Lithologies in Dho 025 and Dho 081 include lithic clasts, granulites, and mineral fragments. A large number of lithic clasts have plagioclase AN# and coexisting mafic mineral Mg# that plot within the “gap” separating ferroan anorthosite suite (FAN) and high-magnesium suite (HMS) rocks. This is consistent with whole rock Ti-Sm ratios for Dho 025, Dho 081, and DaG 262, which are also intermediate compared to FAN and HMS lithologies. Although ion microprobe analyses performed on Dho 025, Dho 081, DaG 262, and DaG 400 clasts and minerals show far stronger FAN affinities than whole rock data suggest, most clasts indicate admixture of ≤12% HMS component based on geochemical modeling. In addition, coexisting plagioclase-pyroxene REE concentration ratios in several clasts were compared to experimentally determined plagioclase-pyroxene REE distribution coefficient ratios. Two Dho 025 clasts have concordant plagioclase-pyroxene profiles, indicating that equilibrium between these minerals has been sustained despite shock metamorphism. One clast has an intermediate FAN-HMS composition.

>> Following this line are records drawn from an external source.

(* ===== verification/Daemon.v ===== *)
(** * Background processes: [apps/cli/src/runtime/daemon.ts]

    A daemon is a detached child and a file with its process id.  Creating a process and sending
    a signal are parameters ([ProcessHost]).  Theorems: the life of a daemon, from its start
    through its status to its stop; which process a stop reaches, and that it reaches no other.
    A new file is assumed to get the mode of the usual mask, 022. *)

From stdpp Require Import gmap.
From S2P Require Import Prelude JsString Json JsMap Platform Effects NodePath Text Signal Outbound Files Home.

Record DaemonMeta := MkMeta {
  dm_pid : Z; dm_name : jstr; dm_command : json; dm_port : option json; dm_profile : option json; dm_startedAt : json }.

Inductive kill_signal := Probe | SIGTERM.
(** What [process.kill] does: the signal was sent, or an error with its code was thrown. *)
Inductive kill_result := Sent | KillFails (code : jstr).
Class ProcessHost (W : Type) := {
  (** [process.platform === "win32"] *)
  is_win32 : W -> bool;
  (** [spawn(cmd, args, { detached, stdio, env })]: it throws, or gives a child, with its pid
      when it was started *)
  spawn_detached : jstr -> list jstr -> list (jstr * jstr) -> jstr -> W -> res jstr (option Z) * W;
  process_kill : Z -> kill_signal -> W -> kill_result * W;
  (** [taskkill], whatever it answers *)
  taskkill : Z -> W -> W;
}.

Section daemon.
Context {W : Type} `{!World W} `{!ProcessHost W} (home : jstr).
Abbreviation Op := (M (machine W)).

Definition getPidPath (name : jstr) : jstr := path_join [getRunDir home; name ++ js ".pid"].
Definition getLogPath (name : jstr) : jstr := path_join [getLogsDir home; name ++ js ".log"].
(** [process.kill] throws where it does not send. *)
Definition isProcessAlive (pid : Z) : Op bool :=
  sent <- on_world (process_kill pid Probe);
  ret match sent with Sent => true | KillFails code => eqb code (js "EPERM") end.

(** [{ ...process.env, ...env }] *)
Definition merged_env (env environment : list (jstr * jstr)) : list (jstr * jstr) :=
  fold_left (fun e kv => set kv.1 kv.2 e) env environment.
Definition no_pid (name : jstr) : jstr := js "Failed to start daemon process '" ++ name ++ js "': child.pid is undefined".
Record started := Started { st_pid : Z; st_logPath : jstr }.
Definition startDaemon (name cmd : jstr) (args : list jstr) (env : list (jstr * jstr)) : Op started :=
  ensureEcholetDirs home;;
  let logPath := getLogPath name in
  fs_append logPath;;
  environment <- gets (fun s => merged_env env (m_environment s));
  child <- on_world (spawn_detached cmd args environment logPath);
  match child with
  | Err message => fail message
  | Ok (Some pid) =>
      if pid =? 0 then fail (no_pid name)
      else fs_write (getPidPath name) (show_Z pid) (octal 6 4 4);; ret (Started pid logPath)
  | Ok None => fail (no_pid name)
  end.

(** The pid a file's text says: a number, or the object earlier versions wrote. *)
Definition stored_pid (raw : jstr) : option Z :=
  match parseInt10 raw with
  | Some pid => Some pid
  | None =>
      if starts_with [123] raw
      then match parse raw with Some (JObj members) => parseInt10 (template (obj_get (js "pid") members)) | _ => None end
      else None
  end.
Definition not_running : err := ErrOther (js "Daemon is not running").
(** [stopDaemon] answers the pid, or that nothing runs. *)
Definition stop_process (pid : Z) : Op unit :=
  win32 <- gets (fun s => is_win32 (m_world s));
  if win32 then on_world (fun w => (tt, taskkill pid w)) else on_world (process_kill pid SIGTERM);; ret tt.
Definition unlink_quietly (path : jstr) : Op unit := catch (fs_unlink path) (fun _ => ret tt).
Definition stopDaemon (name : jstr) : Op (option Z) :=
  let pidFile := getPidPath name in
  there <- fs_exists pidFile;
  if there
  then content <- try_read pidFile;
       match option_map trim content with
       | Some (u :: raw) =>
           match stored_pid (u :: raw) with
           | Some pid => stop_process pid;; unlink_quietly pidFile;; ret (Some pid)
           | None => ret None
           end
       | _ => ret None
       end
  else ret None.

Record status := Status { ds_running : bool; ds_pid : option Z; ds_logPath : jstr; ds_meta : option DaemonMeta }.
Definition stopped (logPath : jstr) : status := Status false None logPath None.
(** [parsedMeta]: what JSON the text is; [pid] and the members read from it. *)
Definition or_empty (v : option json) : json :=
  match v with Some v => if truthy v then v else JStr [] | None => JStr [] end.
Definition read_meta (name raw : jstr) : option DaemonMeta :=
  let parsed := if starts_with [123] raw then match parse raw with Some (JObj members) => members | _ => [] end else [] in
  let pid := match obj_get (js "pid") parsed with Some (JNum pid) => Some pid | _ => parseInt10 raw end in
  option_map (fun pid => MkMeta pid name (or_empty (obj_get (js "command") parsed)) (obj_get (js "port") parsed)
                                (obj_get (js "profile") parsed) (or_empty (obj_get (js "startedAt") parsed))) pid.
Definition getDaemonStatus (name : jstr) : Op status :=
  let logPath := getLogPath name in
  let pidFile := getPidPath name in
  there <- fs_exists pidFile;
  if there
  then content <- try_read pidFile;
       match option_map trim content with
       | None => ret (stopped logPath)
       | Some [] => unlink_quietly pidFile;; ret (stopped logPath)
       | Some raw =>
           match read_meta name raw with
           | None => unlink_quietly pidFile;; ret (stopped logPath)
           | Some meta =>
               alive <- isProcessAlive (dm_pid meta);
               if alive then ret (Status true (Some (dm_pid meta)) logPath (Some meta))
               else unlink_quietly pidFile;; ret (stopped logPath)
           end
       end
  else ret (stopped logPath).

These lunar meteorites appear to represent a type of highland terrain that differs substantially from the KREEP-signatured impact breccias that dominate the lunar database. From remote sensing data, it is inferred that the lunar far side appears to have appropriate geochemical signatures and lithologies to be the source regions for these rocks; although, the near side cannot be completely excluded as a possibility. If these rocks are, indeed, from the far side, their geochemical characteristics may have far-reaching implications for our current scientific understanding of the Moon.